◆ **Required action**
Reproduce the entries shown below only from the line with "yields its entries. *)" down to the line with "assert (com ∈ table2.*1) as Hin.", keeping both end lines and copying each one exactly.
Dataset extract section start
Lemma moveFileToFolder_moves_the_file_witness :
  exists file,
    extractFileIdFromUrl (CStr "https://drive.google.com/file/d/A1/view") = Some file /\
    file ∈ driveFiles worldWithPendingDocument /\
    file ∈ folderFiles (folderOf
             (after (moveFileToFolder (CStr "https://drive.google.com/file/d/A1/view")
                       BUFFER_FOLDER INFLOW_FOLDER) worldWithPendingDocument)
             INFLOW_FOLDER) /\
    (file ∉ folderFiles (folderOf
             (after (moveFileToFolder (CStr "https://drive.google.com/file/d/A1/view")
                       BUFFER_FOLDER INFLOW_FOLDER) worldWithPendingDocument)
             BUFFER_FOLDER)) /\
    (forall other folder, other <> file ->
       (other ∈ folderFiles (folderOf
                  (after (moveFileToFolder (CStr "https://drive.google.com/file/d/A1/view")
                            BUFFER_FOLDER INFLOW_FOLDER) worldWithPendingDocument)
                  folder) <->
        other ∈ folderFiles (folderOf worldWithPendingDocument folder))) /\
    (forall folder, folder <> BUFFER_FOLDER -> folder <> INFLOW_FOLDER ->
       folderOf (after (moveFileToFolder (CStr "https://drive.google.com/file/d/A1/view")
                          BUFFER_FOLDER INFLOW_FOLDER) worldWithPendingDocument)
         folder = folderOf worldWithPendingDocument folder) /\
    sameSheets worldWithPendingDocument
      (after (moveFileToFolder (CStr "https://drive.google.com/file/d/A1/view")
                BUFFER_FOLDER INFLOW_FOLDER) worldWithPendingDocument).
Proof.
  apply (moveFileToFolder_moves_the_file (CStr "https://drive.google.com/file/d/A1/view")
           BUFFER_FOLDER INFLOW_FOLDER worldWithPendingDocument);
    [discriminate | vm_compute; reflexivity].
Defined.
Dataset extract section end
Dataset extract section start
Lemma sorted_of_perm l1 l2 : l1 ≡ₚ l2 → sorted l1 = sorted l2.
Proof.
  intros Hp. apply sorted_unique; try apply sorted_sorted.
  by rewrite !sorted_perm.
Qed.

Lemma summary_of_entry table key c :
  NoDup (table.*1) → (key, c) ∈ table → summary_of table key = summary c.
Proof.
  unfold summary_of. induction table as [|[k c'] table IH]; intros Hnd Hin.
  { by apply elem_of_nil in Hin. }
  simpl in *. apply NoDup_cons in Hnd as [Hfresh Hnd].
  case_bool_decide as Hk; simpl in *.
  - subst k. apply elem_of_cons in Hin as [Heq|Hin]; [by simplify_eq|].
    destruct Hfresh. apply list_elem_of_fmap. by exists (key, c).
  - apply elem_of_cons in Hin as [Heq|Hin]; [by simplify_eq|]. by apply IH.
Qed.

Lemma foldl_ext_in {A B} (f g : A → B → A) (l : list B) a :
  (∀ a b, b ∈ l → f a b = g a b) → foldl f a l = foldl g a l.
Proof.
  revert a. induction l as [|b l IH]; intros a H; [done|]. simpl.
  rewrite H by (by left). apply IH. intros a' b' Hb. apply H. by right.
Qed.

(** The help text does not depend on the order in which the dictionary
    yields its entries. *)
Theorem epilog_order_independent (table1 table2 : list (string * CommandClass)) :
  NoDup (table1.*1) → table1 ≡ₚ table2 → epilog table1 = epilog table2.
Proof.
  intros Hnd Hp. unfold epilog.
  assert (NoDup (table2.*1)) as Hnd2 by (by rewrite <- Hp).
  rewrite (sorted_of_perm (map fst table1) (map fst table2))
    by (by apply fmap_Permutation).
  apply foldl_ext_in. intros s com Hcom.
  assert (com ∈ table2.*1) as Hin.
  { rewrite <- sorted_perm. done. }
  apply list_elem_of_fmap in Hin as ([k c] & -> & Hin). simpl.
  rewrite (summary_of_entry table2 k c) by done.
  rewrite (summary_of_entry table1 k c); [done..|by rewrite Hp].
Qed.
Dataset extract section end
Dataset extract section start
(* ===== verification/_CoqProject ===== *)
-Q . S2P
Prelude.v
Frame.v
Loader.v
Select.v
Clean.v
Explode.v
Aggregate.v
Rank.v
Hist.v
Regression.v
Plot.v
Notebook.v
Dataset extract section end
◆ **Exercise output**
    yields its entries. *)
Theorem epilog_order_independent (table1 table2 : list (string * CommandClass)) :
  NoDup (table1.*1) → table1 ≡ₚ table2 → epilog table1 = epilog table2.
Proof.
  intros Hnd Hp. unfold epilog.
  assert (NoDup (table2.*1)) as Hnd2 by (by rewrite <- Hp).
  rewrite (sorted_of_perm (map fst table1) (map fst table2))
    by (by apply fmap_Permutation).
  apply foldl_ext_in. intros s com Hcom.
  assert (com ∈ table2.*1) as Hin.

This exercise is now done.